Materials provided

Lemma listStacks_records_are_names_witness :
  let result := mkCommandResult true (Some "  Pipeline/ServiceA (cf-a)") None in
  listStacks result = Listed [mkStackInfo "ServiceA" "Pipeline/ServiceA (cf-a)" "cf-a"] /\
  cfStackName (mkStackInfo "ServiceA" "Pipeline/ServiceA (cf-a)" "cf-a") <> "".
Proof.
  cbv zeta. split; [reflexivity|].
  apply (listStacks_records_are_names
           (mkCommandResult true (Some "  Pipeline/ServiceA (cf-a)") None)
           [mkStackInfo "ServiceA" "Pipeline/ServiceA (cf-a)" "cf-a"]
           (mkStackInfo "ServiceA" "Pipeline/ServiceA (cf-a)" "cf-a") eq_refl).
  apply list_elem_of_singleton. reflexivity.
Defined.

Lemma listing_sublist (lines : list string) :
  sublist (fullName <$> omap parse_line (List.filter keep_line lines)) (JS.trim <$> lines).
Proof.
  induction lines as [|line lines IH]; [constructor|].
  rewrite fmap_cons. cbn [List.filter].
  destruct (keep_line line); [|now constructor].
  cbn [omap list_omap].
  destruct (parse_line line) as [info|] eqn:Ep; [|now constructor].
  rewrite fmap_cons.
  assert (Hn : fullName info = JS.trim line).
  { unfold parse_line in Ep. cbv zeta in Ep.
    destruct (negb (JS.truthy (JS.trim line))); [discriminate|].
    now inversion Ep. }
  rewrite Hn. now constructor.
Qed.

(** X19: [listStacks] returns the stacks in the order of the lines of the
    output, at most one per line: their full names are a sub-list of the
    trimmed lines. *)
Theorem listStacks_keeps_line_order (result : CommandResult) (stackInfo : list StackInfo) :
  listStacks result = Listed stackInfo ->
  exists out, output result = Some out /\
    sublist (fullName <$> stackInfo) (JS.trim <$> JSText.split_char "010" out) /\
    (length stackInfo <= length (JSText.split_char "010" out))%nat.
Proof.
  unfold listStacks. destruct (success result); [|discriminate]. simpl.
  destruct (output result) as [out|]; [|discriminate].
  destruct (JS.truthy out); [|discriminate].
  intros H. inversion H. exists out. split; [reflexivity|].
  pose proof (listing_sublist (JSText.split_char "010" out)) as Hs.
  split; [exact Hs|].
  apply sublist_length in Hs. now rewrite !length_fmap in Hs.
Qed.

Lemma listStacks_keeps_line_order_witness :
  exists out,
    Some ("[WARNING] x" ++ String "010" "B (cf-b)" ++ String "010" "A (cf-a)")%string = Some out /\
    sublist (fullName <$> [mkStackInfo "B" "B (cf-b)" "cf-b"; mkStackInfo "A" "A (cf-a)" "cf-a"])
      (JS.trim <$> JSText.split_char "010" out) /\
    (2 <= length (JSText.split_char "010" out))%nat.
Proof.
  exact (listStacks_keeps_line_order
           (mkCommandResult true
              (Some ("[WARNING] x" ++ String "010" "B (cf-b)" ++ String "010" "A (cf-a)")%string)
              None)
           [mkStackInfo "B" "B (cf-b)" "cf-b"; mkStackInfo "A" "A (cf-a)" "cf-a"] eq_refl).
Defined.

Lemma forallb_string_app (p : ascii -> bool) (a b : string) :
  JSText.forallb_string p (a ++ b) =
  (JSText.forallb_string p a && JSText.forallb_string p b)%bool.
Proof.
  induction a as [|c a IH]; [reflexivity|].
  rewrite app_String. cbn [JSText.forallb_string]. now rewrite IH, andb_assoc.
Qed.

Lemma trimEnd_snoc (s : string) (c : ascii) :
  JS.is_space c = false -> JS.trimEnd (s ++ String c "") = (s ++ String c "")%string.
Proof.
  intros Hc. induction s as [|x s IH].
  - change ("" ++ String c "")%string with (String c "").
    cbn [JS.trimEnd]. now rewrite Hc.
  - rewrite app_String. cbn [JS.trimEnd]. rewrite IH.
    destruct s; reflexivity.
Qed.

What you should do
Nothing in the data may differ; print all of it exactly as written.

Solved exercise
Lemma listStacks_records_are_names_witness :
  let result := mkCommandResult true (Some "  Pipeline/ServiceA (cf-a)") None in
  listStacks result = Listed [mkStackInfo "ServiceA" "Pipeline/ServiceA (cf-a)" "cf-a"] /\
  cfStackName (mkStackInfo "ServiceA" "Pipeline/ServiceA (cf-a)" "cf-a") <> "".
Proof.
  cbv zeta. split; [reflexivity|].
  apply (listStacks_records_are_names
           (mkCommandResult true (Some "  Pipeline/ServiceA (cf-a)") None)
           [mkStackInfo "ServiceA" "Pipeline/ServiceA (cf-a)" "cf-a"]
           (mkStackInfo "ServiceA" "Pipeline/ServiceA (cf-a)" "cf-a") eq_refl).
  apply list_elem_of_singleton. reflexivity.
Defined.

Lemma listing_sublist (lines : list string) :
  sublist (fullName <$> omap parse_line (List.filter keep_line lines)) (JS.trim <$> lines).
Proof.
  induction lines as [|line lines IH]; [constructor|].
  rewrite fmap_cons. cbn [List.filter].
  destruct (keep_line line); [|now constructor].
  cbn [omap list_omap].
  destruct (parse_line line) as [info|] eqn:Ep; [|now constructor].
  rewrite fmap_cons.
  assert (Hn : fullName info = JS.trim line).
  { unfold parse_line in Ep. cbv zeta in Ep.
    destruct (negb (JS.truthy (JS.trim line))); [discriminate|].
    now inversion Ep. }
  rewrite Hn. now constructor.
Qed.

(** X19: [listStacks] returns the stacks in the order of the lines of the
    output, at most one per line: their full names are a sub-list of the
    trimmed lines. *)
Theorem listStacks_keeps_line_order (result : CommandResult) (stackInfo : list StackInfo) :
  listStacks result = Listed stackInfo ->
  exists out, output result = Some out /\
    sublist (fullName <$> stackInfo) (JS.trim <$> JSText.split_char "010" out) /\
    (length stackInfo <= length (JSText.split_char "010" out))%nat.
Proof.
  unfold listStacks. destruct (success result); [|discriminate]. simpl.
  destruct (output result) as [out|]; [|discriminate].
  destruct (JS.truthy out); [|discriminate].
  intros H. inversion H. exists out. split; [reflexivity|].
  pose proof (listing_sublist (JSText.split_char "010" out)) as Hs.
  split; [exact Hs|].
  apply sublist_length in Hs. now rewrite !length_fmap in Hs.
Qed.

Lemma listStacks_keeps_line_order_witness :
  exists out,
    Some ("[WARNING] x" ++ String "010" "B (cf-b)" ++ String "010" "A (cf-a)")%string = Some out /\
    sublist (fullName <$> [mkStackInfo "B" "B (cf-b)" "cf-b"; mkStackInfo "A" "A (cf-a)" "cf-a"])
      (JS.trim <$> JSText.split_char "010" out) /\
    (2 <= length (JSText.split_char "010" out))%nat.
Proof.
  exact (listStacks_keeps_line_order
           (mkCommandResult true
              (Some ("[WARNING] x" ++ String "010" "B (cf-b)" ++ String "010" "A (cf-a)")%string)
              None)
           [mkStackInfo "B" "B (cf-b)" "cf-b"; mkStackInfo "A" "A (cf-a)" "cf-a"] eq_refl).
Defined.

Lemma forallb_string_app (p : ascii -> bool) (a b : string) :
  JSText.forallb_string p (a ++ b) =
  (JSText.forallb_string p a && JSText.forallb_string p b)%bool.
Proof.
  induction a as [|c a IH]; [reflexivity|].
  rewrite app_String. cbn [JSText.forallb_string]. now rewrite IH, andb_assoc.
Qed.

Lemma trimEnd_snoc (s : string) (c : ascii) :
  JS.is_space c = false -> JS.trimEnd (s ++ String c "") = (s ++ String c "")%string.
Proof.
  intros Hc. induction s as [|x s IH].
  - change ("" ++ String c "")%string with (String c "").
    cbn [JS.trimEnd]. now rewrite Hc.
  - rewrite app_String. cbn [JS.trimEnd]. rewrite IH.
    destruct s; reflexivity.
Qed.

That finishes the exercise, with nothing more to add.